Start of Data for processing

(** [correlationMatrix] of the correlation page: the object as the list of
    its entries, the key ["var1-var2"] being the pair. *)
Definition correlationMatrix (data : option (list WeatherRecord))
    : list ((Metric * Metric) * float) :=
  match data with
  | None => []
  | Some [] => []
  | Some data =>
      flat_map
        (fun var1 =>
           flat_map
             (fun var2 =>
                if negb (metric_eqb var1 var2) then
                  match matrix_entry data var1 var2 with
                  | Some r => [((var1, var2), r)]
                  | None => []
                  end
                else [])
             correlation_variables)
        correlation_variables
  end.

(** [matrix[`${var1}-${var2}`]] *)
Definition matrix_get (matrix : list ((Metric * Metric) * float))
    (var1 var2 : Metric) : option float :=
  option_map snd
    (find (fun e => metric_eqb (fst (fst e)) var1
                    && metric_eqb (snd (fst e)) var2) matrix).

(** ** Sorting, and the queries of the hook that sort *)

(** [Array.prototype.sort(comparefn)] on an array without holes and
    without [undefined]: the sort is stable, and with a consistent
    comparison function its result is the one of this insertion sort.  A
    result of [comparefn] that is not above zero, [NaN] included, leaves
    the first argument first. *)
Fixpoint sort_insert {A : Type} (comparefn : A -> A -> float) (x : A)
    (sorted : list A) : list A :=
  match sorted with
  | [] => [x]
  | y :: rest =>
      if 0 <? comparefn x y then y :: sort_insert comparefn x rest
      else x :: sorted
  end.

Definition sort {A : Type} (comparefn : A -> A -> float) (l : list A)
    : list A :=
  fold_right (sort_insert comparefn) [] l.



(** [data?.yearly] *)
Definition yearly_of (data : option Data.t) : option (list WeatherRecord) :=
  match data with
  | Some data => Data.yearly data
  | None => None
  end.


(** [getMonthAcrossYears] *)
Definition getMonthAcrossYears (data : option Data.t) (monthName : value)
    : list WeatherRecord :=
  match yearly_of data with
  | None => []
  | Some yearly =>
      sort (fun a b => ToNumber (year a) - ToNumber (year b))
           (filter (fun d => value_strict_eq (month d) monthName) yearly)
  end.

(** The default values of the parameters of [getExtremeRecords]: an
    [undefined] type is ["max"], and a limit left out is [5]. *)
Definition type_or_max (type : value) : value :=
  match type with
  | VUndefined => VStr "max"
  | _ => type
  end.

Definition limit_or_5 (limit : option Z) : Z :=
  match limit with
  | Some n => n
  | None => 5%Z
  end.

(** [getExtremeRecords], for a limit that is an integer. *)
Definition getExtremeRecords (data : option Data.t) (metric : Metric)
    (type : value) (limit : option Z) : list WeatherRecord :=
  let type := type_or_max type in
  let limit := limit_or_5 limit in
  match yearly_of data with
  | None => []
  | Some yearly =>
      let sortedData :=
        sort (fun a b =>
                let aValue := or_zero (metric_of a metric) in
                let bValue := or_zero (metric_of b metric) in
                if value_strict_eq type (VStr "max") then bValue - aValue
                else aValue - bValue)
             yearly in
      slice sortedData 0 limit
  end.

(** The values above zero. *)
Definition positive_sf (x : spec_float) : bool :=
  match x with
  | S754_infinity false | S754_finite false _ _ => true
  | _ => false
  end.

(** * Properties *)

(** ** Binary64 facts

    The operations on [float] are specified by the functions of [SpecFloat]
    on [spec_float]; the facts below are proved there and carried over. *)

(** Multiplication does not depend on the order of its operands. *)
Lemma SFmul_comm (x y : spec_float) :
  SFmul prec emax x y = SFmul prec emax y x.
Proof.
  destruct x as [sx|sx| |sx mx ex], y as [sy|sy| |sy my ey]; simpl;
    rewrite ?(xorb_comm sx sy); try reflexivity.
  now rewrite Pos.mul_comm, Z.add_comm.
Qed.

Lemma float_mul_comm (a b : float) : a * b = b * a.
Proof.
  apply Prim2SF_inj. rewrite !mul_spec. apply SFmul_comm.
Qed.

(** Decides a characterisation of [SFcompare x y = Some c] by keys: every
    pair of shapes and signs is settled by [lia], after the comparison of two
    finite values of one sign is split on exponents and mantissas. *)
Ltac settle_side :=
  split;
  [ let H := fresh "H" in
    intros H; try discriminate H; repeat split; try discriminate; lia
  | let H1 := fresh "H" in let H2 := fresh "H" in let H3 := fresh "H" in
    intros (H1 & H2 & H3); try reflexivity;
    try (exfalso; congruence); try (exfalso; lia) ].

Ltac compare_by_keys x y :=
  unfold not_nan;
  let sx := fresh "sx" in let sy := fresh "sy" in
  let mx := fresh "mx" in let my := fresh "my" in
  let ex := fresh "ex" in let ey := fresh "ey" in
  destruct x as [sx|sx| |sx mx ex], y as [sy|sy| |sy my ey]; simpl;
  try destruct sx; try destruct sy; simpl;
  try settle_side;
  rewrite Pos.compare_cont_spec; simpl;
  destruct (Z.compare_spec ex ey), (Pos.compare_spec mx my); simpl;
  settle_side.

Lemma SFcompare_Lt (x y : spec_float) :
  SFcompare x y = Some Lt <->
  not_nan x /\ not_nan y /\ key_lt (key x) (key y).
Proof. compare_by_keys x y. Qed.

Lemma SFcompare_Eq (x y : spec_float) :
  SFcompare x y = Some Eq <->
  not_nan x /\ not_nan y /\ key_eq (key x) (key y).
Proof. compare_by_keys x y. Qed.

Lemma SFcompare_Gt (x y : spec_float) :
  SFcompare x y = Some Gt <->
  not_nan x /\ not_nan y /\ key_lt (key y) (key x).
Proof. compare_by_keys x y. Qed.

Lemma SFcompare_None (x y : spec_float) :
  SFcompare x y = None <-> x = S754_nan \/ y = S754_nan.
Proof.
  destruct x as [sx|sx| |sx mx ex], y as [sy|sy| |sy my ey]; simpl;
    try destruct sx; try destruct sy;
    split; intros H; try discriminate H; try tauto;
    destruct H as [H|H]; discriminate H.
Qed.

Lemma ltb_iff (x y : float) :
  (x <? y) = true <-> number x /\ number y /\ key_lt (fkey x) (fkey y).
Proof.
  rewrite ltb_spec. unfold SFltb, number, fkey.
  rewrite <- SFcompare_Lt.
  destruct (SFcompare (Prim2SF x) (Prim2SF y)) as [[| |]|];
    split; intros H; try reflexivity; discriminate H.
Qed.

Lemma eqb_iff (x y : float) :
  (x =? y) = true <-> number x /\ number y /\ key_eq (fkey x) (fkey y).
Proof.
  rewrite eqb_spec. unfold SFeqb, number, fkey.
  rewrite <- SFcompare_Eq.
  destruct (SFcompare (Prim2SF x) (Prim2SF y)) as [[| |]|];
    split; intros H; try reflexivity; discriminate H.
Qed.

Lemma leb_iff (x y : float) :
  (x <=? y) = true <-> number x /\ number y /\ key_le (fkey x) (fkey y).
Proof.
  rewrite leb_spec. unfold SFleb, number, fkey.
  destruct (SFcompare (Prim2SF x) (Prim2SF y)) as [[| |]|] eqn:E.
  - apply SFcompare_Eq in E. destruct E as (Hx & Hy & E).
    split; [intros _|reflexivity]. repeat split; trivial.
    unfold key_eq, key_le in *.
    destruct (key (Prim2SF x)) as [[? ?] ?], (key (Prim2SF y)) as [[? ?] ?].
    lia.
  - apply SFcompare_Lt in E. destruct E as (Hx & Hy & E).
    split; [intros _|reflexivity]. repeat split; trivial.
    unfold key_lt, key_le in *.
    destruct (key (Prim2SF x)) as [[? ?] ?], (key (Prim2SF y)) as [[? ?] ?].
    lia.
  - apply SFcompare_Gt in E. destruct E as (Hx & Hy & E).
    split; [discriminate|]. intros (_ & _ & H). exfalso.
    unfold key_lt, key_le in *.
    destruct (key (Prim2SF x)) as [[? ?] ?], (key (Prim2SF y)) as [[? ?] ?].
    lia.
  - apply SFcompare_None in E.
    split; [discriminate|]. intros (Hx & Hy & _). exfalso.
    unfold not_nan in *. tauto.
Qed.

End of Data for processing

If a line falls between the first line of the records and the line containing "option_map snd", inclusive, repeat it exactly; leave out all others.

Written response
(** [correlationMatrix] of the correlation page: the object as the list of
    its entries, the key ["var1-var2"] being the pair. *)
Definition correlationMatrix (data : option (list WeatherRecord))
    : list ((Metric * Metric) * float) :=
  match data with
  | None => []
  | Some [] => []
  | Some data =>
      flat_map
        (fun var1 =>
           flat_map
             (fun var2 =>
                if negb (metric_eqb var1 var2) then
                  match matrix_entry data var1 var2 with
                  | Some r => [((var1, var2), r)]
                  | None => []
                  end
                else [])
             correlation_variables)
        correlation_variables
  end.

(** [matrix[`${var1}-${var2}`]] *)
Definition matrix_get (matrix : list ((Metric * Metric) * float))
    (var1 var2 : Metric) : option float :=
  option_map snd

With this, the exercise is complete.